The same cause applies to the scenario wherein you manually try to change the execution context of a distributed query in management studio using the EXECUTE AS statement.

Workaround

Important

The following workaround requires you to define an explicit local server login to remote server login mappings using the Security page under Properties of the linked server object. Because the Remote User column must be a SQL Server Authentication login on the remote server, the remote server's authentication mode should either already be set to Mixed mode or should be changed to Mixed mode before using the workaround.

If a T-SQL job step is owned by a user that isn't part of the sysadmin server role and if the step contains a distributed query, perform the following steps to ensure the jobs or queries don't fail:

  1. Create a mapping for each of the job-step owner on the local server to an existing or new login on the remote server.
  2. Ensure that the login has sufficient privileges to execute various modules on the remote server that are accessed in the distributed query. For more information, see Linked Server Properties (Security Page).

More information

Sometimes you might notice that queries discussed in either of the scenarios in Symptoms section might run successfully. This usually occurs when the impersonated user had previously logged on to the remote system and the system still has kept open a connection established by the remote user. You shouldn't expect that the query will work all the time.

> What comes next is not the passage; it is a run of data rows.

(** One turn of the loop: the entry is reported when it matches, and the
    loop goes on in every other case, a failed read among them. *)
Lemma check_entry_spec (directory content_hash name : string) (w : World) :
  check_entry directory content_hash name w
  = (Ok (if matches (fs w) (cwd w) directory content_hash name
         then Some (true, Some name) else None), w).
Proof.
  unfold check_entry, matches, bind, os_path_isfile,
    Posix.isfile_at, Posix.read_at.
  destruct (Posix.resolve_at (fs w) (cwd w) (PosixPath.join directory name))
    as [[|c rp]|e] eqn:Hres; try reflexivity.
  destruct (Posix.lookup (fs w) (c :: rp)) as [[|f]|] eqn:Hlook;
    try reflexivity.
  unfold try_except, bind, read_file, Posix.read_at. rewrite Hres, Hlook.
  cbn [andb]. destruct (readable f); [|reflexivity].
  now destruct (String.eqb (MD5.hexdigest (content f)) content_hash).
Qed.

Lemma scan_spec (directory content_hash : string) (entries : list string)
      (w : World) :
  scan directory content_hash entries w
  = (Ok (first_match (fs w) (cwd w) directory content_hash entries), w).
Proof.
  unfold first_match.
  induction entries as [|name rest IH]; cbn [scan find]; [reflexivity|].
  unfold bind. rewrite check_entry_spec.
  destruct (matches (fs w) (cwd w) directory content_hash name);
    [reflexivity | exact IH].
Qed.

Lemma is_duplicate_image_spec (directory : string) (candidate : list byte)
      (w : World) :
  is_duplicate_image directory candidate w
  = (find_duplicate (fs w) (cwd w) directory candidate, w).
Proof.
  unfold is_duplicate_image, find_duplicate, bind, os_listdir.
  destruct (Posix.listdir_at (fs w) (cwd w) directory) as [entries|e].
  - apply scan_spec.
  - reflexivity.
Qed.
Lemma pass_count b direction hs :
  (length (map (primary b direction) hs)
   + length (concat (map (branches b direction) hs))
   = sum_list (map (fun h => Nat.max 1 (length (valid_extensions b direction h)))
                   hs))%nat.
Proof.
  induction hs as [|h rest IH]; simpl; [reflexivity|].
  rewrite length_app. pose proof (branches_length b direction h). lia.
Qed.

Lemma sum_list_bound {A} (f : A -> nat) (n : nat) (l : list A) :
  (forall x, 1 <= f x <= n)%nat ->
  (length l <= sum_list (map f l) <= length l * n)%nat.
Proof.
  intros Hf. induction l as [|x l IH]; simpl; [lia|].
  specialize (Hf x). lia.
Qed.

(** X5.  Fan-out of a pass: the pass replaces each candidate by as many
    sequences as it has valid extension symbols, and by itself when it has
    none; so the candidate list never shrinks and grows at most by the
    factor of the alphabet size. *)
Theorem extendOnce_count b direction :
  Forall (fits b) (m_haplotypes b) ->
  exists b',
    extendOnce direction b = Ok b'
    /\ length (m_haplotypes b')
       = sum_list
           (map (fun h => Nat.max 1 (length (valid_extensions b direction h)))
                (m_haplotypes b))
    /\ (length (m_haplotypes b) <= length (m_haplotypes b')
        <= length (m_haplotypes b) * Nat.max 1 (length DNA_ALPHABET))%nat.
Proof.
  intros Hfits. eexists. split; [apply extendOnce_fits; exact Hfits|].
  simpl. rewrite length_app, pass_count. split; [reflexivity|].
  apply sum_list_bound. intros h.
  pose proof (valid_extensions_length b direction h). lia.
Qed.

Lemma anchor_sense_nat b h :
  0 <= m_kmer b <= size h ->
  anchor b ED_SENSE h = drop (length h - Z.to_nat (m_kmer b)) h.
Proof. intros Hk. unfold anchor, size in *. f_equal. lia. Qed.

(** X6.  The anchors walk the de Bruijn graph: after a forward extension by
    [c] the next forward anchor is the old one without its first symbol,
    followed by [c]; after a backward extension by [c] the next backward
    anchor is [c] followed by the old one without its last symbol; and an
    extension at one end leaves the anchor of the other end unchanged. *)
Theorem query_kmer_shift b h c :
  1 <= m_kmer b <= size h -> size h + 1 < 2 ^ 64 ->
  (exists first rest,
     query_kmer b ED_SENSE h = Ok (first :: rest)
     /\ query_kmer b ED_SENSE (extend_with ED_SENSE h c) = Ok (rest ++ [c]))
  /\ (exists init last,
        query_kmer b ED_ANTISENSE h = Ok (init ++ [last])
        /\ query_kmer b ED_ANTISENSE (extend_with ED_ANTISENSE h c)
           = Ok (c :: init))
  /\ query_kmer b ED_ANTISENSE (extend_with ED_SENSE h c)
     = query_kmer b ED_ANTISENSE h
  /\ query_kmer b ED_SENSE (extend_with ED_ANTISENSE h c)
     = query_kmer b ED_SENSE h.
Proof.
  intros Hk Hroom.
  assert (Hfit : fits b h) by (unfold fits; lia).
  assert (Hfit' : forall direction, fits b (extend_with direction h c))
    by (intros direction; unfold fits; rewrite size_extend_with; lia).
  rewrite !query_kmer_fits by auto.
  rewrite !anchor_sense_nat by (rewrite ?size_extend_with; lia).
  unfold anchor, extend_with.
  set (k := Z.to_nat (m_kmer b)).
  assert (Hkn : (1 <= k <= length h)%nat) by (unfold size, k in *; lia).
  clearbody k. clear Hk Hroom Hfit Hfit'.
  split; [|split; [|split]].
  - destruct (lookup_lt_is_Some_2 h (length h - k)) as [first Hfirst]; [lia|].
    exists first, (drop (S (length h - k)) h).
    split; [f_equal; apply drop_S; exact Hfirst|].
    rewrite length_app. simpl. f_equal.
    replace (length h + 1 - k)%nat with (S (length h - k)) by lia.
    rewrite drop_app_le by lia. reflexivity.
  - destruct k as [|k']; [lia|].
    destruct (lookup_lt_is_Some_2 h k') as [last Hlast]; [lia|].
    exists (take k' h), last.
    split; [f_equal; apply take_S_r; exact Hlast|reflexivity].
  - f_equal. apply take_app_le. lia.
  - f_equal. simpl length.
    replace (S (length h) - k)%nat with (S (length h - k)) by lia.
    reflexivity.
Qed.

(** ** The order of the reads *)

Lemma place_fold_app b haplotype read offsets : forall start_vector,
  foldl (place_step b haplotype read) start_vector offsets
  = start_vector ++ foldl (place_step b haplotype read) [] offsets.
Proof.
  induction offsets as [|j l IH]; intros sv; simpl.
  - rewrite app_nil_r. reflexivity.
  - rewrite IH. rewrite (IH (place_step b haplotype read [] j)).
    unfold place_step. destruct (_ <=? _); simpl;
      rewrite <- ?app_assoc; reflexivity.
Qed.

Lemma place_read_app b haplotype start_vector read :
  place_read b haplotype start_vector read
  = start_vector ++ place_read b haplotype [] read.
Proof. unfold place_read. apply place_fold_app. Qed.

Lemma collect_fold_app b haplotype reads : forall start_vector,
  foldl (place_read b haplotype) start_vector reads
  = start_vector ++ flat_map (place_read b haplotype []) reads.
Proof.
  induction reads as [|r rest IH]; intros sv; simpl.
  - rewrite app_nil_r. reflexivity.
  - rewrite IH, place_read_app, <- app_assoc. reflexivity.
Qed.

Lemma collect_starts_with_reads b haplotype reads :
  collect_starts (with_reads b reads) haplotype
  = flat_map (place_read b haplotype []) reads.
Proof. unfold collect_starts. simpl. apply (collect_fold_app b). Qed.

Lemma merge_sort_perm (l1 l2 : list Z) :
  l1 ≡ₚ l2 -> merge_sort Z.le l1 = merge_sort Z.le l2.
Proof.
  intros Hp. apply (Sorted_unique Z.le).
  - apply Sorted_merge_sort. apply _.
  - apply Sorted_merge_sort. apply _.
  - rewrite !merge_sort_Permutation. exact Hp.
Qed.

(** X7.  The order of the reads does not matter: two read sets that are
    permutations of each other give every candidate the same score (or the
    same fault), and a cull over either keeps the same candidates. *)
Theorem incoherency_read_order b reads1 reads2 :
  reads1 ≡ₚ reads2 ->
  (forall haplotype,
     calculateHaplotypeIncoherency (with_reads b reads1) haplotype
     = calculateHaplotypeIncoherency (with_reads b reads2) haplotype)
  /\ (forall hs,
        cull_each (with_reads b reads1) hs = cull_each (with_reads b reads2) hs).
Proof.
  intros Hp.
  assert (Hcalc : forall haplotype,
            calculateHaplotypeIncoherency (with_reads b reads1) haplotype
            = calculateHaplotypeIncoherency (with_reads b reads2) haplotype).
  { intros haplotype. unfold calculateHaplotypeIncoherency.
    rewrite !collect_starts_with_reads.
    rewrite (merge_sort_perm _ _
               (Permutation_flat_map (place_read b haplotype []) Hp)).
    reflexivity. }
  split; [exact Hcalc|].
  induction hs as [|h rest IH]; simpl; [reflexivity|].
  rewrite Hcalc, IH. reflexivity.
Qed.

(** ** Reads that occur verbatim *)

Lemma occurs_at_lookup (haplotype read : list ascii) j :
  0 <= j ->
  occurs_at haplotype read j
  <-> forall k, (k < length read)%nat ->
        haplotype !! (Z.to_nat j + k)%nat = read !! k.
Proof.
  intros Hj. unfold occurs_at. split.
  - intros Heq k Hk. rewrite <- lookup_drop.
    rewrite <- (lookup_take_lt _ (length read)) by exact Hk.
    rewrite Heq. reflexivity.
  - intros Hall. apply list_eq. intros k.
    destruct (decide (k < length read)%nat) as [Hk|Hk].
    + rewrite lookup_take_lt by exact Hk. rewrite lookup_drop. apply Hall, Hk.
    + rewrite lookup_take_ge by lia. symmetry. apply lookup_ge_None. lia.
Qed.

Lemma spec_is_mismatch_false (haplotype read : list ascii) j k :
  0 <= j -> 0 <= k < size read ->
  spec_is_mismatch haplotype read j k = false
  <-> haplotype !! (Z.to_nat j + Z.to_nat k)%nat = read !! Z.to_nat k.
Proof.
  intros Hj Hk. unfold spec_is_mismatch. unfold str.
  replace (Z.to_nat (j + k)) with (Z.to_nat j + Z.to_nat k)%nat by lia.
  destruct (lookup_lt_is_Some_2 read (Z.to_nat k)) as [c Hc];
    [unfold size in *; lia|].
  rewrite Hc.
  destruct (Z.leb_spec (size haplotype) (j + k)) as [Hout|Hin]; simpl.
  - split; [discriminate|]. intros Hl.
    apply lookup_lt_Some in Hl. unfold size in *. lia.
  - destruct (haplotype !! (Z.to_nat j + Z.to_nat k)%nat) as [a|];
      [|split; discriminate].
    destruct (Ascii.eqb_spec a c) as [->|Hne]; simpl; split; try reflexivity;
      try discriminate.
    intros [= ->]. contradiction.
Qed.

Steps to reproduce the behavior

  1. On your SQL instance, create a linked server to another SQL instance either using SQL Server Management Studio (SSMS) or the following script.

    EXEC master.dbo.sp_addlinkedserver @server = <server name>, @srvproduct=N'SQL Server'
    /* For security reasons the linked server remote logins password is changed with ######## */
    EXEC master.dbo.sp_addlinkedsrvlogin @rmtsrvname=<servername> ,
    @useself=N'True',@locallogin=NULL,@rmtuser=NULL,@rmtpassword=NULL
    
  2. Execute the following query in SSMS using a login that's a member of sysadmin server role and ensure it works fine.

    SELECT * FROM <servername>.master.sys.sysobjects
    
  3. Now change the context of the query to a non-sysadmin account and execute the same query.

    EXECUTE AS login='Domain\Login1'
    GO
    SELECT suser_sname()
    GO
    SELECT * FROM <servername>.master.sys.sysobjects
    GO
    

This step fails with the error mentioned in the Symptoms section.

Note

OPENROWSET and OPENDATASOURCE functions aren't affected by this issue as these functions include the credentials as parameters.
BEGIN DISTRIBUTED TRANSACTION is a separate statement that doesn't get its own credentials and isn't affected by this issue. However, if linked server security isn't properly configured, these statements can still fail.